| Required work |
Only these lines of the data below are wanted: the one with "Lemma args_valid r", the one with "Lemma array_shape r", and any lines between them, each repeated exactly.

| Source information |
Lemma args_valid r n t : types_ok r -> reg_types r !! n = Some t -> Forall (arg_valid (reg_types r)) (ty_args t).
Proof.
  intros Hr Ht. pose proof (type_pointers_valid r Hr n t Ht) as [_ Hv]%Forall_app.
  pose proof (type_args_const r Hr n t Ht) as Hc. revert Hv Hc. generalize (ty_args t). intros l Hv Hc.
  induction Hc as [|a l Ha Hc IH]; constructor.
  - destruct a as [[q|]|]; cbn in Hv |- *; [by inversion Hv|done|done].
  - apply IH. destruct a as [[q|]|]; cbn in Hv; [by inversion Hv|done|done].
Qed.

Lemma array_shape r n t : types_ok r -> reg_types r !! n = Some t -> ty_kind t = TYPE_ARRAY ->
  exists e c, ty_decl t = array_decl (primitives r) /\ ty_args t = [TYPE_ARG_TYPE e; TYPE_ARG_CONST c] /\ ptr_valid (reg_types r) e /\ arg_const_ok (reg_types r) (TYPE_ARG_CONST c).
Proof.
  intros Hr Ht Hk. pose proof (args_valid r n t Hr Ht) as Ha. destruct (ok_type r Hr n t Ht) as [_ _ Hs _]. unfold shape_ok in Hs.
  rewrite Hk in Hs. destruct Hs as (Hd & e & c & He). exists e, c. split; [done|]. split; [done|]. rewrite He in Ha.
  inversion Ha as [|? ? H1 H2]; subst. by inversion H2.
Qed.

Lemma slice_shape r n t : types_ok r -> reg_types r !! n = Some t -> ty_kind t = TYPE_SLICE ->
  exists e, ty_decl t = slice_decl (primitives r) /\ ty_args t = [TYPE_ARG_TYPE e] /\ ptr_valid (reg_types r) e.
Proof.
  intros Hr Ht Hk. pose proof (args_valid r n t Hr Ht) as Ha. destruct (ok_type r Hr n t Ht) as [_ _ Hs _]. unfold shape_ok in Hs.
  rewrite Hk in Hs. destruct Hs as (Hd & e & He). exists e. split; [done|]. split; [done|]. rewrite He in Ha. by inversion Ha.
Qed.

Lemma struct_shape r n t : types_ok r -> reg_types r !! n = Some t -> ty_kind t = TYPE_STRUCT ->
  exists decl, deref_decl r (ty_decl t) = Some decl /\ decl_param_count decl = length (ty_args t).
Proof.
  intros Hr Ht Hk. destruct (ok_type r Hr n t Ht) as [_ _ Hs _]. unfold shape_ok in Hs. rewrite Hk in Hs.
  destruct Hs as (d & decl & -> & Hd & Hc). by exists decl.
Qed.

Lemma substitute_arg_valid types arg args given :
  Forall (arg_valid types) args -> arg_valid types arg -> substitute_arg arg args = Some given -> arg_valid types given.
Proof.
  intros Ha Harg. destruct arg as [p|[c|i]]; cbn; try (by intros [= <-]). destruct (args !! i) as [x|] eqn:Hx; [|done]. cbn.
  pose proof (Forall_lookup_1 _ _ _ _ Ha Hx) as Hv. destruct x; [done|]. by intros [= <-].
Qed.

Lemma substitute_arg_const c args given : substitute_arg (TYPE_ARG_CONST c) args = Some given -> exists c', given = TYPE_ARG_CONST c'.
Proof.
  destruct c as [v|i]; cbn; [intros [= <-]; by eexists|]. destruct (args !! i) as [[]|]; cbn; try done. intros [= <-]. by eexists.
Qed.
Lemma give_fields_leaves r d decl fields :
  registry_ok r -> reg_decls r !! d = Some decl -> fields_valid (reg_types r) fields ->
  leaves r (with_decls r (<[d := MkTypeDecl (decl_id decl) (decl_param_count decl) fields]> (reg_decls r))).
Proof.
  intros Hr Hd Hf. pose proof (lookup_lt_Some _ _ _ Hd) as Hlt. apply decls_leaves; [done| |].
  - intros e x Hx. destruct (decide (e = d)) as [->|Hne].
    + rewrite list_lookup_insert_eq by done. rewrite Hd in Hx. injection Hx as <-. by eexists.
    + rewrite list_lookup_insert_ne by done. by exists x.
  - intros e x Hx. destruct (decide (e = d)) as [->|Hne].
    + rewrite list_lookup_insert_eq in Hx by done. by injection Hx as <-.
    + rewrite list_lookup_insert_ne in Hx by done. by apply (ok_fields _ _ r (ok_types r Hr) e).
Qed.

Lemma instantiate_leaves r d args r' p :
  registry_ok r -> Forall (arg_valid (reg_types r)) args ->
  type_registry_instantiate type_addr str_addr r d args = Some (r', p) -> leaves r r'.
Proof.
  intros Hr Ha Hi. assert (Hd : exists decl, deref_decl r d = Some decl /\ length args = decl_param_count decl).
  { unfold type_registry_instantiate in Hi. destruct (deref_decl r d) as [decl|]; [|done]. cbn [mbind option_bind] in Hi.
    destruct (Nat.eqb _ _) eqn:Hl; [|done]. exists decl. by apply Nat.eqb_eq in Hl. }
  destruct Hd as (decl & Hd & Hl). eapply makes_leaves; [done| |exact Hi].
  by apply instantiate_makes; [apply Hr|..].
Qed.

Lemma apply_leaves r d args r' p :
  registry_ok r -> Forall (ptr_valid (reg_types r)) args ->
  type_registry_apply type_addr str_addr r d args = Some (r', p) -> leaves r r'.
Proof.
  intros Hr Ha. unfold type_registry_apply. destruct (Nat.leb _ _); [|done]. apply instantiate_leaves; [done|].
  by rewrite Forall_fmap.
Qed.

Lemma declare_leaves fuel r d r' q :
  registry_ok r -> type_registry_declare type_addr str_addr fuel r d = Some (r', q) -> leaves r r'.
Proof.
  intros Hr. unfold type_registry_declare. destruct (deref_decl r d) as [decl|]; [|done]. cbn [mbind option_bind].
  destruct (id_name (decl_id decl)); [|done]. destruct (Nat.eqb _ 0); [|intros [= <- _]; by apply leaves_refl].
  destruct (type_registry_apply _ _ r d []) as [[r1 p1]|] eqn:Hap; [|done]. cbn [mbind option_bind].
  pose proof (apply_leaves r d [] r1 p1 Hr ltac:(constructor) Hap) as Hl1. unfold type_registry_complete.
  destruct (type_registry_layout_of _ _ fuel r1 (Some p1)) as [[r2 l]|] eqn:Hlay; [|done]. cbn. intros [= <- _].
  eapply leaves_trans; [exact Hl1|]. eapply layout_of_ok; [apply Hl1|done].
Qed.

==

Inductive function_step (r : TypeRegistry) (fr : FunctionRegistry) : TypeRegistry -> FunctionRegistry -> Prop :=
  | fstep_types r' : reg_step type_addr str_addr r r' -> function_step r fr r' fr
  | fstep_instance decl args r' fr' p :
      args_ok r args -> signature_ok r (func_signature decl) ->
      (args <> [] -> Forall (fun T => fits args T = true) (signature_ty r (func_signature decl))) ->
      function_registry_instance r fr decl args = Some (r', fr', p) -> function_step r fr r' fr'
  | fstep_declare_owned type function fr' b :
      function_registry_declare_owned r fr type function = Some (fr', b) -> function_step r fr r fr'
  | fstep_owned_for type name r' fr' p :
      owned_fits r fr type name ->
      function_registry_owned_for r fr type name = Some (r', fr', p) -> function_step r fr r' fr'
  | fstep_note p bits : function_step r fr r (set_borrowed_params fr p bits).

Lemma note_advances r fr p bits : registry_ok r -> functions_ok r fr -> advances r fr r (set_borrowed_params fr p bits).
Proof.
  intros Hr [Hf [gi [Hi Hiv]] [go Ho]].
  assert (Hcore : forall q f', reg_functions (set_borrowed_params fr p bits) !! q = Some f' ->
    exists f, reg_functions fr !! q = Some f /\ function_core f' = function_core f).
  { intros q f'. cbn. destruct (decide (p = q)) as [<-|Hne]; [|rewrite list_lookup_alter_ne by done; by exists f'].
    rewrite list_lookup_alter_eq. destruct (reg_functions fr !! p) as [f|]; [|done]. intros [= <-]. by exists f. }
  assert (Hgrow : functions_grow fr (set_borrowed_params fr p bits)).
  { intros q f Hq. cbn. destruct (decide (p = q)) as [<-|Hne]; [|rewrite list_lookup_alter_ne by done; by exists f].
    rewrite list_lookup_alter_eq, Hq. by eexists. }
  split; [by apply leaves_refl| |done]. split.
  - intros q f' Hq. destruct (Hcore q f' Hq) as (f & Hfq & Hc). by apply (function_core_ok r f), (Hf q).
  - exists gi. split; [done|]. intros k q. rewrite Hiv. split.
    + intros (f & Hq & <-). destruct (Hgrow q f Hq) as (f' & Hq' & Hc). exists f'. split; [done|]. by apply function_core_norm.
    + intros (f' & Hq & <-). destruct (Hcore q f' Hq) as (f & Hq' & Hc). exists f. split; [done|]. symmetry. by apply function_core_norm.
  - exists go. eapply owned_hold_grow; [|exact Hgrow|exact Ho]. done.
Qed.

| Answer area |
Lemma args_valid r n t : types_ok r -> reg_types r !! n = Some t -> Forall (arg_valid (reg_types r)) (ty_args t).
Proof.
  intros Hr Ht. pose proof (type_pointers_valid r Hr n t Ht) as [_ Hv]%Forall_app.
  pose proof (type_args_const r Hr n t Ht) as Hc. revert Hv Hc. generalize (ty_args t). intros l Hv Hc.
  induction Hc as [|a l Ha Hc IH]; constructor.
  - destruct a as [[q|]|]; cbn in Hv |- *; [by inversion Hv|done|done].
  - apply IH. destruct a as [[q|]|]; cbn in Hv; [by inversion Hv|done|done].
Qed.

Lemma array_shape r n t : types_ok r -> reg_types r !! n = Some t -> ty_kind t = TYPE_ARRAY ->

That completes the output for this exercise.